When a medical device requires clearance from the FDA, there are two ways for the medical devices to get on the market:
- To gain premarket approval, the medical device manufacturer must demonstrate through clinical trials that the device can be safely used for intended purposes.
- Premarket notification, on the other hand, allows for clearance of device that is shown to be "substantially equivalent" in safety and effectiveness to another device that has already been cleared for the market by the FDA. This is commonly called the 510(k) process.
Problems arise when medical device manufacturers withhold certain negative results in clinical trials that would undermine their claims that their device is safe and effective, or when the manufacturer misrepresents the actual intended use for their product in a bid to get it to market quickly through the 510(k) process. This is often referred to as "off-label" usage.

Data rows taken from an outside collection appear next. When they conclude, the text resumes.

(** X11: with backups enabled, the first run over a recognized file, be it
    an image or not, leaves a copy of the file at its backup path and
    says so. *)
Theorem batch_first_run_backs_up d s n c :
  normal_path d → fs s !! d = Some Dir →
  creatable (fs s) (posixpath.join d "backup_original") →
  creatable (fs s) (posixpath.join d "preview") →
  creatable (fs s) (posixpath.join d "slider") →
  entry_name n → recognized n →
  fs s !! posixpath.join d n = Some (File c) →
  fs s !! backup_path d n = None →
  ∃ s', process_portfolio_images d true s = Returned tt s'
    ∧ fs s' !! backup_path d n = Some (File c)
    ∧ BackedUp n ∈ stdout s'.
Proof.
  intros Hd Hf Hcb Hcp Hcs Hn Hr Hi Hnone.
  destruct (run_setup d true Hd s Hf (λ _, Hcb) Hcp Hcs)
    as (s1 & names & -> & Hready & Hnames & Hall & Hkeep & Hframe & _).
  rewrite Forall_forall in Hnames.
  destruct (for_each_establish
              (λ s, directories_ready (fs s) d true
                    ∧ fs s !! posixpath.join d n = Some (File c)
                    ∧ (fs s !! backup_path d n = None
                       ∨ fs s !! backup_path d n = Some (File c)
                         ∧ BackedUp n ∈ stdout s))
              (λ s, fs s !! backup_path d n = Some (File c)
                    ∧ BackedUp n ∈ stdout s)
              names (batch_step d true) n) with s1
    as (s' & E & _ & Hq).
  - intros x t Hx (Hrt & Hit & Hbt).
    pose proof (Hnames x Hx) as Hxn.
    destruct (process_file_returns d true x Hd Hxn t Hrt) as [t' E].
    pose proof (process_file_keeps_ready d true x Hd Hxn t Hrt) as Hrt'.
    pose proof (process_file_keeps_entry d true x Hd Hxn t n Hn) as Hit'.
    pose proof (only_prints_process_file d true x t) as Hpr.
    pose proof (only_writes_process_file d true x t (backup_path d n)) as Hw.
    rewrite E in Hrt', Hit', Hpr, Hw. simpl in Hrt', Hit', Hpr, Hw.
    rewrite <-(join_dir d Hd n Hn) in Hit'.
    assert (fs t !! backup_path d n = Some (File c) ∧ BackedUp n ∈ stdout t →
            fs t' !! backup_path d n = Some (File c) ∧ BackedUp n ∈ stdout t')
      as Hkept.
    { intros [Hb Hl]. split; [|by eapply elem_of_prefix].
      destruct Hw as [->|[[H _]|[_ H]]]; [done| |congruence].
      by destruct (backup_ne_derivative d Hd n x Hn Hxn). }
    assert (fs t' !! backup_path d n = None
            ∨ fs t' !! backup_path d n = Some (File c)
              ∧ BackedUp n ∈ stdout t') as Hbt'.
    { destruct Hbt as [Hb|Hb]; [|by auto].
      destruct Hw as [Hw|[[H _]|[Hw _]]].
      - left. by rewrite Hw.
      - by destruct (backup_ne_derivative d Hd n x Hn Hxn).
      - apply backup_path_inj in Hw as <-; [|done..].
        destruct (batch_step_backs_up d true n Hd Hn Hr t c eq_refl Hrt Hit Hb)
          as (t'' & E'' & ? & ?).
        rewrite E'' in E. injection E as <-. by right. }
    exists t'. split; [done|]. split_and!; [done| |done| |done].
    + rewrite Hit'; [done|by rewrite Hit].
    + intros ->. destruct Hbt as [Hb|Hb]; [|by auto].
      destruct (batch_step_backs_up d true n Hd Hn Hr t c eq_refl Hrt Hit Hb)
        as (t'' & E'' & ? & ?).
      rewrite E'' in E. by injection E as <-.
  - apply Hall; [done|]. by rewrite Hi.
  - split_and!; [done| |left].
    + rewrite Hkeep; [done|by rewrite Hi].
    + rewrite Hframe; [done|..]; intros H; symmetry in H; revert H;
        refine (proj1 (directory_ne_outputs d Hd _ n _ Hn)); entry_tac.
  - by exists s'.
Qed.

(** X12: a recognized file no decoder accepts gets no derivative: when the
    batch ends, what is at its preview path and at its slider path is
    what was there before, nothing if there was nothing. *)
Theorem batch_corrupt_file_leaves_no_output d backup s bad b :
  normal_path d → fs s !! d = Some Dir →
  (backup = true → creatable (fs s) (posixpath.join d "backup_original")) →
  creatable (fs s) (posixpath.join d "preview") →
  creatable (fs s) (posixpath.join d "slider") →
  entry_name bad → recognized bad →
  fs s !! posixpath.join d bad = Some (File (Bytes b)) →
  ∃ s', process_portfolio_images d backup s = Returned tt s'
    ∧ fs s' !! preview_path d bad = fs s !! preview_path d bad
    ∧ fs s' !! slider_path d bad = fs s !! slider_path d bad.
Proof.
  intros Hd Hf Hcb Hcp Hcs Hn Hr Hi.
  destruct (run_setup d backup Hd s Hf Hcb Hcp Hcs)
    as (s1 & names & -> & Hready & Hnames & _ & Hkeep & Hframe & _).
  rewrite Forall_forall in Hnames.
  destruct (for_each_invariant
              (λ t, directories_ready (fs t) d backup
                    ∧ fs t !! posixpath.join d bad = Some (File (Bytes b))
                    ∧ fs t !! preview_path d bad = fs s !! preview_path d bad
                    ∧ fs t !! slider_path d bad = fs s !! slider_path d bad)
              names (batch_step d backup)) with s1
    as (s' & E & _ & _ & Hp & Hs).
  - intros x t Hx (Hrt & Hit & Hpt & Hst).
    pose proof (Hnames x Hx) as Hxn.
    destruct (decide (x = bad)) as [->|Hne].
    + destruct (batch_step_bytes d backup bad Hd Hn Hr t b Hrt Hit)
        as (t' & E & Hp & Hs).
      pose proof (process_file_keeps_ready d backup bad Hd Hn t Hrt) as Hrt'.
      pose proof (process_file_keeps_entry d backup bad Hd Hn t bad Hn) as Hit'.
      rewrite E in Hrt', Hit'. simpl in Hrt', Hit'.
      rewrite <-(join_dir d Hd bad Hn) in Hit'.
      exists t'. split; [done|]. split_and!; [done| |congruence..].
      rewrite Hit'; [done|by rewrite Hit].
    + destruct (process_file_returns d backup x Hd Hxn t Hrt) as [t' E].
      pose proof (process_file_keeps_ready d backup x Hd Hxn t Hrt) as Hrt'.
      pose proof (process_file_keeps_entry d backup x Hd Hxn t bad Hn) as Hit'.
      pose proof (only_writes_process_file d backup x) as Hw.
      pose proof (only_writes_outside _ _ _ t (preview_path d bad) Hw) as Hp.
      pose proof (only_writes_outside _ _ _ t (slider_path d bad) Hw) as Hs.
      rewrite E in Hrt', Hit', Hp, Hs. simpl in Hrt', Hit', Hp, Hs.
      rewrite <-(join_dir d Hd bad Hn) in Hit'.
      destruct (paths_of_other_file d Hd bad x Hn Hr Hxn (not_eq_sym Hne))
        as [N1 N2].
      destruct (derivative_ne_backup d Hd bad x Hn Hr Hxn) as [N3 N4].
      exists t'. split; [done|]. split_and!; [done| | |].
      * rewrite Hit'; [done|by rewrite Hit].
      * by rewrite Hp.
      * by rewrite Hs.
  - split_and!; [done| | |].
    + rewrite Hkeep; [done|by rewrite Hi].
    + apply Hframe; intros H; symmetry in H; revert H;
        refine (proj1 (proj2 (directory_ne_outputs d Hd _ bad _ Hn) Hr));
        entry_tac.
    + apply Hframe; intros H; symmetry in H; revert H;
        refine (proj2 (proj2 (directory_ne_outputs d Hd _ bad _ Hn) Hr));
        entry_tac.
  - by exists s'.
Qed.

(** X13: over an existing directory whose output directories can be
    created or reused, and which holds no recognized regular file,
    the batch sets up its output directories and does nothing else:
    it returns, it prints the lines of the set-up only, and no file is
    written. *)
Theorem batch_without_images d backup s :
  normal_path d → fs s !! d = Some Dir →
  (backup = true → creatable (fs s) (posixpath.join d "backup_original")) →
  creatable (fs s) (posixpath.join d "preview") →
  creatable (fs s) (posixpath.join d "slider") →
  (∀ n c, entry_name n → fs s !! posixpath.join d n = Some (File c) →
          ¬ recognized n) →
  ∃ f', process_portfolio_images d backup s
        = Returned tt (State f' (stdout s ++ setup_lines d backup)%list)
    ∧ directories_ready f' d backup
    ∧ created_directories (output_directory d backup) (fs s) f'.
Proof.
  intros Hd Hf Hcb Hcp Hcs Hnone.
  destruct (batch_returns d backup Hd s Hf Hcb Hcp Hcs) as [s' E'].
  destruct (run_setup_cases d backup Hd s Hf)
    as (s1 & Hf1 & C & [E|(names & E & Hnames & Hready & Hout)]);
    [congruence|].
  rewrite E. rewrite Forall_forall in Hnames.
  exists (fs s1). rewrite <-Hout. split; [|done].
  rewrite for_each_skip; [by destruct s1|].
  intros x Hx. unfold batch_step, process_file.
  rewrite run_bind, run_isfile.
  destruct (fs s1 !! posixpath.join d x) as [[|c]|] eqn:Hi; [done| |done].
  cbn [negb]. cbv iota.
  rewrite bool_decide_eq_false_2; [done|].
  apply (Hnone x c (Hnames x Hx)).
  destruct (C (posixpath.join d x)) as [<-|(_ & _ & ?)]; [done|congruence].
Qed.

Lemma batch_returned_ready d backup s s' :
  normal_path d → fs s !! d = Some Dir →
  process_portfolio_images d backup s = Returned tt s' →
  fs s' !! d = Some Dir ∧ directories_ready (fs s') d backup.
Proof.
  intros Hd Hf E.
  destruct (run_setup_cases d backup Hd s Hf)
    as (s1 & Hf1 & C & [E1|(names & E1 & Hnames & Hready & _)]);
    [congruence|].
  destruct (loop_keeps_directories d backup Hd names s1 Hnames Hf1 Hready)
    as [Hf' Hready'].
  rewrite <-E1, E in Hf', Hready'. done.
Qed.

(** X14: a batch that returned can be run again: it leaves the portfolio
    directory and its output directories in place, and the next batch
    returns as well. *)
Theorem batch_can_be_rerun d backup s s' :
  normal_path d → fs s !! d = Some Dir →
  process_portfolio_images d backup s = Returned tt s' →
  fs s' !! d = Some Dir
  ∧ directories_ready (fs s') d backup
  ∧ ∃ s'', process_portfolio_images d backup s' = Returned tt s''.
Proof.
  intros Hd Hf E.
  destruct (batch_returned_ready d backup s s' Hd Hf E) as [Hf' Hready'].
  split_and!; [done..|].
  destruct Hready' as (Hb & Hp & Hs).
  apply batch_returns; [done|done| |by right..].
  intros Hbk. right. auto.
Qed.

Off-label usage may also include the marketing of the product for a use it was not intended for which, in effect, causes serious medical harm to its recipients. Sometimes pharmaceutical manufacturers include side effects on their labels, but downplay the severity of them.
There are many ways in which drug manufacturers can manipulate the system to get their product on the market, and the motivation is almost always money at the expense of safety. This type of corporate misconduct cannot be tolerated. Negligent or reckless medical device manufacturers must be held accountable when they put profits above patient safety. Fortunately, state and federal law provides relief for those who have been harmed by products that should never have been allowed to go on the medical device market.